[[ Raw data open ]]
(** * OSLToyRenderer: renderer services of osltoy

    A shallow embedding of [src/osltoy/osltoyrenderer.cpp]: the camera
    configuration, the transform catalog, the attribute dispatch table with
    its getters, the userdata fallback and the shader-globals template,
    followed by the properties established about them.

    Conventions of the embedding:
    - [float] is IEEE binary32 and [double] binary64, both carried by
      [spec_float] with round-to-nearest-even ([SpecFloat]);
    - [int] is [Z] (no arithmetic is done on the integers of this file
      except conversion to [float]);
    - [ustringhash] is the interned string it stands for;
    - [std::unordered_map] is [gmap];
    - a [void* val] output buffer is a finite map from element index to the
      element stored there; an index that was never stored to is absent;
    - a C++ member function reading and writing [this] takes the renderer
      state and returns what it writes. *)

From Stdlib Require Import ZArith Bool List Floats.SpecFloat.
From stdpp Require Import gmap strings list fin_maps.

Local Open Scope Z_scope.

(** ** Floating point *)

Module F32.
Definition prec : Z := 24.
Definition emax : Z := 128.
Definition add := SFadd prec emax.
Definition sub := SFsub prec emax.
Definition mul := SFmul prec emax.
Definition div := SFdiv prec emax.
Definition neg := SFopp.
(** Conversion [int -> float]. *)
Definition of_int (z : Z) : spec_float := binary_normalize prec emax z 0 false.
(** The literal whose decimal expansion is the fraction [n / d]. *)
Definition lit (n : Z) (d : positive) : spec_float :=
  div (match n with
       | Z0 => S754_zero false
       | Zpos p => S754_finite false p 0
       | Zneg p => S754_finite true p 0
       end) (S754_finite false d 0).
Definition zero : spec_float := S754_zero false.
Definition one : spec_float := of_int 1.
(** The next float up and the next float down. *)
Definition succ := SFsucc prec emax.
Definition pred := SFpred prec emax.
End F32.

Module F64.
Definition prec : Z := 53.
Definition emax : Z := 1024.
Definition sub := SFsub prec emax.
Definition mul := SFmul prec emax.
Definition div := SFdiv prec emax.
Definition lit (n : Z) (d : positive) : spec_float :=
  div (match n with
       | Z0 => S754_zero false
       | Zpos p => S754_finite false p 0
       | Zneg p => S754_finite true p 0
       end) (S754_finite false d 0).
(** Conversion [float -> double] (exact). *)
Definition of_float (x : spec_float) : spec_float :=
  match x with
  | S754_finite s m e => binary_round prec emax s m e
  | _ => x
  end.
(** Conversion [double -> float] (rounds). *)
Definition to_float (x : spec_float) : spec_float :=
  match x with
  | S754_finite s m e => binary_round F32.prec F32.emax s m e
  | _ => x
  end.
End F64.

Declare Scope f32_scope.
Delimit Scope f32_scope with f32.
Infix "+" := F32.add : f32_scope.
Infix "-" := F32.sub : f32_scope.
Infix "*" := F32.mul : f32_scope.
Infix "/" := F32.div : f32_scope.
Notation "- x" := (F32.neg x) : f32_scope.

(** [M_PI] of <math.h>, a [double] literal. *)
Definition M_PI : spec_float := F64.lit 314159265358979323846 100000000000000000000.

(** ** Imath: vectors and 4x4 matrices *)

Module Imath.

Record Vec3 := mkVec3 { vx : spec_float; vy : spec_float; vz : spec_float }.

(** [Matrix44<float>], row major: [x_ij] is [x[i][j]].  The constructor
    takes the sixteen entries in this order. *)
Record Matrix44 := mkMatrix44 {
  x00 : spec_float; x01 : spec_float; x02 : spec_float; x03 : spec_float;
  x10 : spec_float; x11 : spec_float; x12 : spec_float; x13 : spec_float;
  x20 : spec_float; x21 : spec_float; x22 : spec_float; x23 : spec_float;
  x30 : spec_float; x31 : spec_float; x32 : spec_float; x33 : spec_float }.

(** [makeIdentity] and the default constructor. *)
Definition identity : Matrix44 :=
  let o := F32.one in let z := F32.zero in
  mkMatrix44 o z z z  z o z z  z z o z  z z z o.

(** One entry of a product: [a0*b0 + a1*b1 + a2*b2 + a3*b3], evaluated
    left to right in [float]. *)
Definition dot4 (a0 a1 a2 a3 b0 b1 b2 b3 : spec_float) : spec_float :=
  (a0 * b0 + a1 * b1 + a2 * b2 + a3 * b3)%f32.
[[ Raw data closed ]]
- Task item -
The lines from the one containing "Definition identity : Matrix44" through the last line of the records are the answer; set them down exactly and add nothing.

- Output for this exercise -
Definition identity : Matrix44 :=
  let o := F32.one in let z := F32.zero in
  mkMatrix44 o z z z  z o z z  z z o z  z z z o.

(** One entry of a product: [a0*b0 + a1*b1 + a2*b2 + a3*b3], evaluated
    left to right in [float]. *)
Definition dot4 (a0 a1 a2 a3 b0 b1 b2 b3 : spec_float) : spec_float :=
  (a0 * b0 + a1 * b1 + a2 * b2 + a3 * b3)%f32.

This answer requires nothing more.